--- START ---

Lemma pending_total order_side orders : Forall fine_order orders -> forall total,
  is_nano total -> 0 <= nano total -> nano total + Zsum (open_nano order_side <$> orders) < 10 ^ 27 ->
  let t := foldl (pending_of order_side) total orders in
  is_nano t /\ nano t = nano total + Zsum (open_nano order_side <$> orders).
Proof.
  induction 1 as [|o orders (Hq & Hf & Hf0 & Hq0) Ho IH]; intros total Ht H0 Hb.
  { simpl. split; [done|lia]. }
  cbn [fmap list_fmap] in Hb |- *. rewrite Zsum_cons in *.
  assert (Hrest : 0 <= Zsum (open_nano order_side <$> orders)).
  { apply Zsum_nonneg, Forall_fmap, Forall_true. intros o'. unfold open_nano. simpl. destruct (has_side _ _); lia. }
  assert (Hstep : is_nano (pending_of order_side total o) /\
    nano (pending_of order_side total o) = nano total + open_nano order_side o).
  { unfold pending_of, open_nano in *. destruct (has_side order_side o); [|split; [done|lia]].
    destruct (dsub_nano (oo_qty o) (oo_filled_qty o) Hq Hf) as [H1 E]; [lia|].
    rewrite dltb_nano by (exact H1 || done). change (nano dzero) with 0. rewrite E.
    destruct (Z.ltb_spec 0 (nano (oo_qty o) - nano (oo_filled_qty o))); [|split; [done|lia]].
    destruct (dadd_nano total (dsub (oo_qty o) (oo_filled_qty o))) as [H3 H4]; [done|exact H1|rewrite E; lia|].
    split; [exact H3|]. rewrite H4, E. lia. }
  destruct Hstep as [H1 H2]. destruct (IH _ H1) as [H3 H4]; [rewrite H2; unfold open_nano; destruct (has_side _ _); lia|lia|].
  split; [exact H3|]. simpl. rewrite H4, H2. lia.
Qed.

(** The order and everything pending on its side together do not reach past flat. *)
Definition reduces (side : string) (qty : Z) (q : decimal) (l : list open_order) : Prop :=
  (0 < nano q /\ lower side = "sell" /\ qty * 10 ^ 9 + Zsum (open_nano "sell" <$> l) <= nano q) \/
  (nano q < 0 /\ lower side = "buy" /\ qty * 10 ^ 9 + Zsum (open_nano "buy" <$> l) <= - nano q).

(** Quantities in billionths, few enough for 28 digits. *)
Definition fine_book (q : decimal) (l : list open_order) : Prop :=
  is_nano q /\ Z.abs (nano q) < 10 ^ 27 /\ Forall fine_order l /\
  forall order_side, Zsum (open_nano order_side <$> l) < 10 ^ 27.

Lemma reduce_only_spec side qty q l : fine_book q l ->
  _is_reduce_only_order side qty (Some q) l = true <-> reduces side qty q l.
Proof.
  intros (Hq & Hb & Hl & Hs). unfold _is_reduce_only_order, reduces. rewrite (deqb_nano _ dzero) by done. change (nano dzero) with 0.
  destruct (Z.eqb_spec (nano q) 0) as [E|E]; [split; [done|lia]|].
  assert (Hp : forall order_side, let t := _calculate_pending_order_qty l order_side in
    is_nano t /\ nano t = Zsum (open_nano order_side <$> l) /\ 0 <= nano t).
  { intros sd. destruct (pending_total sd l Hl dzero) as [H1 H2]; [done|done|apply Hs|].
    cbv zeta. unfold _calculate_pending_order_qty. rewrite H2. split; [exact H1|]. split; [done|].
    change (nano dzero) with 0. rewrite Z.add_0_l. apply Zsum_nonneg, Forall_fmap, Forall_true.
    intros o. unfold open_nano. simpl. destruct (has_side sd o); lia. }
  destruct (of_int_nano qty) as [Hi Hi'].
  rewrite dltb_nano by done. change (nano dzero) with 0. destruct (Z.ltb_spec 0 (nano q)) as [Hpos|Hneg].
  - destruct (Hp "sell") as (H1 & H2 & H3). specialize (Hs "sell").
    destruct (dsub_nano q _ Hq H1) as [H4 H5]; [lia|]. rewrite dleb_nano by done. rewrite H5, H2, Hi'.
    destruct (decide (lower side = "sell")) as [Es|Es].
    + rewrite bool_decide_true by done. simpl. rewrite Z.leb_le. split; [intros H; left; split_and!; [done..|lia]|].
      intros [(_ & _ & H)|(H & _)]; lia.
    + rewrite bool_decide_false by done. simpl. split; [done|]. intros [(_ & H & _)|(H & _)]; [done|lia].
  - destruct (Hp "buy") as (H1 & H2 & H3). specialize (Hs "buy").
    destruct (dabs_nano q Hq) as [H6 H7]; [lia|].
    destruct (dsub_nano (dabs q) _ H6 H1) as [H4 H5]; [lia|]. rewrite dleb_nano by done. rewrite H5, H2, H7, Hi'.
    destruct (decide (lower side = "buy")) as [Es|Es].
    + rewrite bool_decide_true by done. simpl. rewrite Z.leb_le. split; [intros H; right; split_and!; [lia|done|lia]|].
      intros [(H & _)|(_ & _ & H)]; lia.
    + rewrite bool_decide_false by done. simpl. split; [done|]. intros [(H & _)|(_ & H & _)]; [lia|done].
Qed.

Lemma get_open_position_reply env symbol s :
  g_sent (snd (get_open_position env symbol s)) = g_sent s ++ [GetPosition symbol] /\
  forall q, fst (get_open_position env symbol s) = Ok (Some q) ->
    broker_api env (g_sent s ++ [GetPosition symbol]) = Position q.
Proof.
  unfold get_open_position. rewrite M_bind_run. unfold ask_broker.
  destruct (broker_api env _) as [o|q|l|b n| |[c|] m|m|m|t]; try done; [split; [done|]; by intros q' [= ->]|].
  repeat case_match; by split.
Qed.

Lemma get_open_orders_reply env symbol s l :
  fst (get_open_orders env symbol s) = Ok l -> broker_api env (g_sent s ++ [GetOpenOrders symbol]) = Orders l.
Proof.
  unfold get_open_orders. rewrite M_bind_run. unfold ask_broker.
  destruct (broker_api env _) as [o|q|l'|b n| |c m|m|m|t]; try done. by intros [= ->].
Qed.

(** Until startup reconciliation is complete (or an operator has overridden it), an order passes only
    if the broker reports a position it reduces: even if it fills completely, after everything
    pending on its side that the broker reported, the position does not change its sign. *)
Theorem startup_admits_only_reductions env app order s s' :
  _require_reconciliation_ready_or_reduce_only env app order s = (Ok tt, s') ->
  let recon := sh_recon (others env (g_calls s) (g_shared s)) in
  (exists r, recon = Some r /\ ReconState.override_active r = true) \/
  _is_reconciliation_ready app recon = true \/
  exists q l, broker_api env (g_sent s ++ [GetPosition (req_symbol order)]) = Position q /\
    (broker_api env (g_sent s ++ [GetPosition (req_symbol order); GetOpenOrders (upper (req_symbol order))]) = Orders l \/ l = []) /\
    (fine_book q l -> reduces (req_side order) (req_qty order) q l).
Proof.
  unfold _require_reconciliation_ready_or_reduce_only. rewrite M_bind_run. unfold local, reads.
  set (recon := sh_recon (others env (g_calls s) (g_shared s))). cbv zeta. intros H.
  set (s0 := after_call (others env (g_calls s) (g_shared s)) s) in H.
  destruct (match recon with Some r => ReconState.override_active r | None => false end) eqn:Eo.
  { left. destruct recon as [r|]; [by exists r|done]. }
  right. destruct (_is_reconciliation_ready app recon) eqn:Er; [by left|]. right.
  destruct (negb (has_alpaca app)); [done|]. rewrite M_bind_run in H. unfold try_except at 1 in H.
  pose proof (get_open_position_reply env (req_symbol order) s0) as [Hs1 Hp].
  destruct (get_open_position env (req_symbol order) s0) as [[p|e] s1]; [|done]. cbn [fst snd] in Hs1, Hp.
  rewrite M_bind_run in H. unfold try_except in H.
  pose proof (get_open_orders_reply env (upper (req_symbol order)) s1) as Hl.
  assert (Hadm : forall l s2, (if _is_reduce_only_order (req_side order) (req_qty order) p l then mret tt
      else raise reconciliation_in_progress) s2 = (Ok tt, s') ->
    exists q, p = Some q /\ (fine_book q l -> reduces (req_side order) (req_qty order) q l)).
  { intros l s2. destruct p as [q|]; [|done]. destruct (_is_reduce_only_order _ _ (Some q) l) eqn:E; [|done].
    intros _. exists q. split; [done|]. intros Hf. by apply reduce_only_spec. }
  rewrite Hs1 in Hl. change (g_sent s0) with (g_sent s) in *. rewrite <- app_assoc in Hl. cbn [Datatypes.app] in Hl.
  destruct (get_open_orders env (upper (req_symbol order)) s1) as [[l|e] s2]; cbn [fst] in Hl.
  - destruct (Hadm _ _ H) as (q & -> & Hq). exists q, l. split_and!; [by apply Hp|left; by apply Hl|exact Hq].
  - destruct (Hadm _ _ H) as (q & -> & Hq). exists q, []. split_and!; [by apply Hp|by right|exact Hq].
Qed.

(** ** Closed gates *)

(** Refused: no answer, and nothing was sent to the broker. *)
Definition refused {A} (k : list broker_request) (r : result A) (s : gw) : Prop := (forall a, r <> Ok a) /\ g_sent s = k.

Section refusal.
Context (env : environment) (P : shared -> Prop) (k : list broker_request).
Hypothesis Hs : stable env P.

(** A step under the condition, before a rest that ensures [R]. *)
Lemma held_bind {A B} (Q : A -> Prop) (R : result B -> gw -> Prop) (m : M gw A) (f : A -> M gw B) :
  (forall e s, held k P s -> R (Raise e) s) ->
  ensures (held k P) m (fun r s => held k P s /\ forall a, r = Ok a -> Q a) ->
  (forall a, Q a -> ensures (held k P) (f a) R) -> ensures (held k P) (m ≫= f) R.
Proof.
  intros HR Hm Hf s H. rewrite M_bind_run. destruct (Hm s H) as [H1 H2].
  destruct (m s) as [[a|e] s1]; [by apply Hf; [apply H2|]|by apply HR].
Qed.

Lemma refused_raise {A} e : ensures (held k P) (raise e : M gw A) (refused k).
Proof. intros s [H _]. by split. Qed.

Lemma held_call {A} (m : Z -> M shared A) :
  (forall now sh, P sh -> P (snd (m now sh))) ->
  ensures (held k P) (call env m)
    (fun r s => held k P s /\ forall a, r = Ok a -> exists now sh, P sh /\ fst (m now sh) = Ok a).
Proof.
  intros Hm s [Hk HP]. specialize (Hs (g_calls s) _ HP). unfold call.
  destruct (fates env (g_calls s)) as [|e|e].
  - specialize (Hm (clock env (g_calls s)) _ Hs).
    destruct (m (clock env (g_calls s)) (others env (g_calls s) (g_shared s))) as [r sh] eqn:E. split; [by split|].
    intros a Ha. eexists _, _. split; [exact Hs|]. by rewrite E.
  - by split; [split|].
  - split; [split; [done|by apply Hm]|done].
Qed.

Lemma held_local {A} (m : Z -> M shared A) :
  (forall now sh, P sh -> P (snd (m now sh))) ->
  ensures (held k P) (local env m)
    (fun r s => held k P s /\ forall a, r = Ok a -> exists now sh, P sh /\ fst (m now sh) = Ok a).
Proof.
  intros Hm s [Hk HP]. specialize (Hs (g_calls s) _ HP). unfold local.
  specialize (Hm (clock env (g_calls s)) _ Hs).
  destruct (m (clock env (g_calls s)) (others env (g_calls s) (g_shared s))) as [r sh] eqn:E. split; [by split|].
  intros a Ha. eexists _, _. split; [exact Hs|]. by rewrite E.
Qed.

(** A flag as some state with the condition has it. *)
Lemma held_flag f : ensures (held k P) (recovery_flag env f)
  (fun r s => held k P s /\ forall b, r = Ok b -> exists sh, P sh /\ f (sh_recovery sh) = b).
Proof.
  intros s H. destruct (held_local (fun _ => reads (fun sh => f (sh_recovery sh))) (fun _ _ H => H) s H) as [H1 H2].
  split; [exact H1|]. intros b Hb. destruct (H2 b Hb) as (now & sh & HP & [= E]). by exists sh.
Qed.
End refusal.

Inductive gate := KillSwitchGone | BreakerGone | ReservationGone | KillSwitchEngaged | BreakerTripped | Quarantined.

#[export] Instance gate_eq_dec : EqDecision gate.
Proof. solve_decision. Defined.

(** What closes each gate for [symbol].  A gate is closed too when the state of its switch is lost, and
    the quarantine gate when there is no Redis client. *)
Definition closed (app : gateway) (symbol : string) (g : gate) (sh : shared) : Prop :=
  match g with
  | KillSwitchGone => Recovery.kill_switch_unavailable (sh_recovery sh) = true
  | BreakerGone => Recovery.circuit_breaker_unavailable (sh_recovery sh) = true
  | ReservationGone => Recovery.position_reservation_unavailable (sh_recovery sh) = true
  | KillSwitchEngaged => fst (KillSwitch.is_engaged (sh_kill sh)) <> Ok false
  | BreakerTripped => fst (Breaker.is_tripped (sh_breaker sh)) <> Ok false
  | Quarantined => cfg_dry_run app = false /\
      (has_redis app = false \/ exists strategy_id v, strategy_id ∈ [cfg_strategy_id app; "*"] /\ v <> "" /\
         rs_keys (sh_redis sh) !! ReconOrphans.quarantine_key strategy_id (upper symbol) = Some (v, None))
  end.

(** A lookup of keys without retries left over: what it returns, it read. *)
Lemma mget_values net now keys r vs r' : keys <> [] -> mget net now keys r = (Ok vs, r') ->
  vs = (fun key => lookup_live now key (rs_keys r)) <$> keys /\ rs_keys r' = rs_keys r.
Proof.
  destruct keys as [|key keys]; [done|]. intros _. unfold mget, with_retry. intros E.
  match type of E with attempts _ _ ?op _ = _ =>
    pose proof (attempts_repeatable op net MAX_ATTEMPTS (read_repeatable _) r) as H end.
  rewrite E in H. exact H.
Qed.

Lemma quarantine_refuses (env : environment) (app : gateway) symbol now sh :
  closed app symbol Quarantined sh -> forall a,
  fst (in_redis (ReconOrphans._check_quarantine (cfg_dry_run app)
    (if has_redis app then Some (redis_net env) else None) now symbol (cfg_strategy_id app)) sh) <> Ok a.
Proof.
  intros [Hd Hc] a. unfold in_redis. rewrite zoom_run. cbn [fst]. unfold ReconOrphans._check_quarantine. rewrite Hd.
  destruct (has_redis app) eqn:Hr; [|done]. destruct Hc as [|(st & v & Hst & Hv & Hk)]; [done|].
  destruct (mget _ _ _ _) as [[vs|e] r'] eqn:E; [|by destruct e].
  apply mget_values in E as [-> _]; [|done]. cbn [fmap list_fmap existsb].
  assert (Hlive : ReconOrphans.truthy (lookup_live now (ReconOrphans.quarantine_key st (upper symbol)) (rs_keys (sh_redis sh))) = true).
  { unfold lookup_live. rewrite Hk. by destruct v. }
  apply elem_of_cons in Hst as [->|Hst]; [|apply list_elem_of_singleton in Hst as ->].
  - by rewrite Hlive.
  - by rewrite Hlive, !orb_true_r.
Qed.

Section closed.
Context (env : environment) (app : gateway) (symbol : string) (g : gate) (k : list broker_request).
Hypothesis Hs : stable env (closed app symbol g).
Let P := closed app symbol g.

(** Steps of a handler whose rest ensures [R]. *)
Section steps.
Context {B : Type} (R : result B -> gw -> Prop).
Hypothesis HR : forall e s, held k P s -> R (Raise e) s.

--- END ---

(Requirement)
Of the lines in the data above, some may include the word "assert"; state how many, with no added words.

(Written response)
5